TASK TO CARRY OUT :: Quote the entries below from the line with "index; those it" through the line with "(r r' : Raft", both ends included, and only those lines.

---*---

Lemma process_range_keeps n : forall idx f r r',
  process_range env now n idx f r = Return r' ->
  keeps r r' /\ lead r' = lead r /\ r_verifyCh r' = r_verifyCh r /\
  getLastIndex (r_raftState r') = getLastIndex (r_raftState r) /\
  rs_lastApplied (r_raftState r') = (if decide (n = O) then rs_lastApplied (r_raftState r) else idx + Z.of_nat n - 1) /\
  (forall g id, f = Some g -> idx <= log_Index (lf_log g) < idx + Z.of_nat n -> lf_errCh g = Some id ->
     answered id r' \/ waiting id r').
Proof.
  induction n as [|n IH]; intros idx f r r'; cbn [process_range].
  { intros [= <-]. split_and!; try done; [apply keeps_refl|]. intros. lia. }
  destruct (process_one _ _ _ _ _) as [r1|] eqn:E1; [|done]. cbn [outcome_bind]. intros E2.
  assert (Hone : keeps r r1 /\ lead r1 = lead r /\ marks r1 = marks r /\ r_verifyCh r1 = r_verifyCh r /\
    (forall g id, f = Some g -> log_Index (lf_log g) = idx -> lf_errCh g = Some id -> answered id r1 \/ waiting id r1)).
  { revert E1. unfold process_one. destruct f as [g|].
    2: { intros E%process_stored_keeps. split_and!; try apply E. done. }
    destruct (Z.eqb_spec (log_Index (lf_log g)) idx) as [Hi|Hi].
    - destruct (processLog _ _ _ _ _ _) as [[b r2]|] eqn:E; [|done]. intros [= <-].
      apply processLog_keeps in E as (Hk & Hl & Hm & Hv & Hf). split_and!; try done.
      intros g0 id [= <-] _. by apply (Hf g id).
    - intros E%process_stored_keeps. split_and!; try apply E. intros g0 id [= <-]. done. }
  destruct Hone as (Hk1 & Hl1 & Hm1 & Hv1 & Hf1). injection Hm1 as Hli1 Hla1.
  apply IH in E2 as (Hk2 & Hl2 & Hv2 & Hli2 & Hla2 & Hf2).
  assert (Hk12 : keeps r1 r') by (eapply keeps_trans; [|exact Hk2]; by apply keeps_sides).
  split_and!.
  - by eapply keeps_trans.
  - rewrite Hl2. exact Hl1.
  - rewrite Hv2. exact Hv1.
  - rewrite Hli2. exact Hli1.
  - rewrite Hla2. rewrite (decide_False (P := S n = O)) by done. case_decide; simpl; lia.
  - intros g id Hg Hr Hid. destruct (decide (log_Index (lf_log g) = idx)) as [He|Hne].
    + apply Hk12. by apply (Hf1 g).
    + apply (Hf2 g); [done|lia|done].
Qed.

(** [processLogs] on an entry that is not applied yet. *)
Lemma processLogs_keeps idx f r r' :
  processLogs env now idx f r = Return r' ->
  keeps r r' /\ lead r' = lead r /\ r_verifyCh r' = r_verifyCh r /\
  getLastIndex (r_raftState r') = getLastIndex (r_raftState r) /\
  rs_lastApplied (r_raftState r') = Z.max (rs_lastApplied (r_raftState r)) idx /\
  (forall g id, f = Some g -> log_Index (lf_log g) = idx -> rs_lastApplied (r_raftState r) < idx ->
     lf_errCh g = Some id -> answered id r' \/ waiting id r').
Proof.
  unfold processLogs. destruct (Z.leb_spec idx (rs_lastApplied (r_raftState r))).
  { intros [= <-]. split_and!; try done; [apply keeps_refl|lia|intros; lia]. }
  intros (Hk & Hl & Hv & Hli & Hla & Hf)%process_range_keeps. split_and!; try done.
  - rewrite Hla, decide_False by lia. lia.
  - intros g id Hg Hi _ Hid. apply (Hf g); [done|lia|done].
Qed.
End Handlers.

(** ** The tracker of a leader *)

(** The tracker follows the log: it has been given the entries of this term, numbered up to the last
    index; those it has handed to the main loop, and no more, are applied. *)
Definition leader_inv {L K} (r : Raft L K) : Prop :=
  match lead r with
  | None => True
  | Some (i, _) => exists base spec taken,
      0 < base /\ base + Z.of_nat (length spec) < 2 ^ 64 /\ inflight_sim base spec taken i /\
      numbered base spec /\ getLastIndex (r_raftState r) = base + Z.of_nat (length spec) - 1 /\
      rs_lastApplied (r_raftState r) < base + Z.of_nat (length taken)
  end.

Lemma leader_inv_same {L K} (r r' : Raft L K) :
  lead r' = lead r -> marks r' = marks r -> leader_inv r -> leader_inv r'.
Proof. unfold leader_inv. intros -> [= -> ->]. done. Qed.

(** The futures in the tracker are those of the entries that have not been handed out. *)
Lemma sim_ids base spec taken i id :
  inflight_sim base spec taken i ->
  id ∈ inflight_ids i <-> id ∈ omap lf_errCh (drop (length taken) spec).
Proof.
  intros (D & p & c & b & -> & HD & Hp & ->). unfold inflight_ids, inflight_rep. cbn [if_committed if_operations].
  pose proof (Forall2_length _ _ _ HD) as Hlen. rewrite length_app in Hlen.
  rewrite drop_app_le by lia. rewrite !omap_app, !elem_of_app.
  assert (Hc : omap lf_errCh c = omap lf_errCh (drop (length taken) D)).
  { clear Hlen. apply (Forall2_drop _ _ _ (length taken)) in HD. rewrite drop_app_length in HD.
    induction HD as [|x y l k [He _] _ IH]; [done|]. cbn. rewrite He. by destruct (lf_errCh y); [f_equal|]; exact IH. }
  rewrite Hc. apply or_iff_compat_l. rewrite !list_elem_of_omap.
  split; intros (f & Hf & Hid); exists f; (split; [|done]).
  - apply list_elem_of_fmap in Hf as ([k x] & -> & Hx). apply elem_of_map_to_list in Hx.
    apply lookup_map_seqZ_Some in Hx as [_ Hx]. by eapply list_elem_of_lookup_2.
  - apply list_elem_of_lookup in Hf as [k Hk]. apply list_elem_of_fmap.
    exists (base + Z.of_nat (length D) + Z.of_nat k, f). split; [done|]. apply elem_of_map_to_list.
    apply lookup_map_seqZ_Some. split; [lia|]. rewrite <- Hk. f_equal. lia.
Qed.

---*---

THE COMPLETED TASK ::
    index; those it has handed to the main loop, and no more, are applied. *)
Definition leader_inv {L K} (r : Raft L K) : Prop :=
  match lead r with
  | None => True
  | Some (i, _) => exists base spec taken,
      0 < base /\ base + Z.of_nat (length spec) < 2 ^ 64 /\ inflight_sim base spec taken i /\
      numbered base spec /\ getLastIndex (r_raftState r) = base + Z.of_nat (length spec) - 1 /\
      rs_lastApplied (r_raftState r) < base + Z.of_nat (length taken)
  end.

Lemma leader_inv_same {L K} (r r' : Raft L K) :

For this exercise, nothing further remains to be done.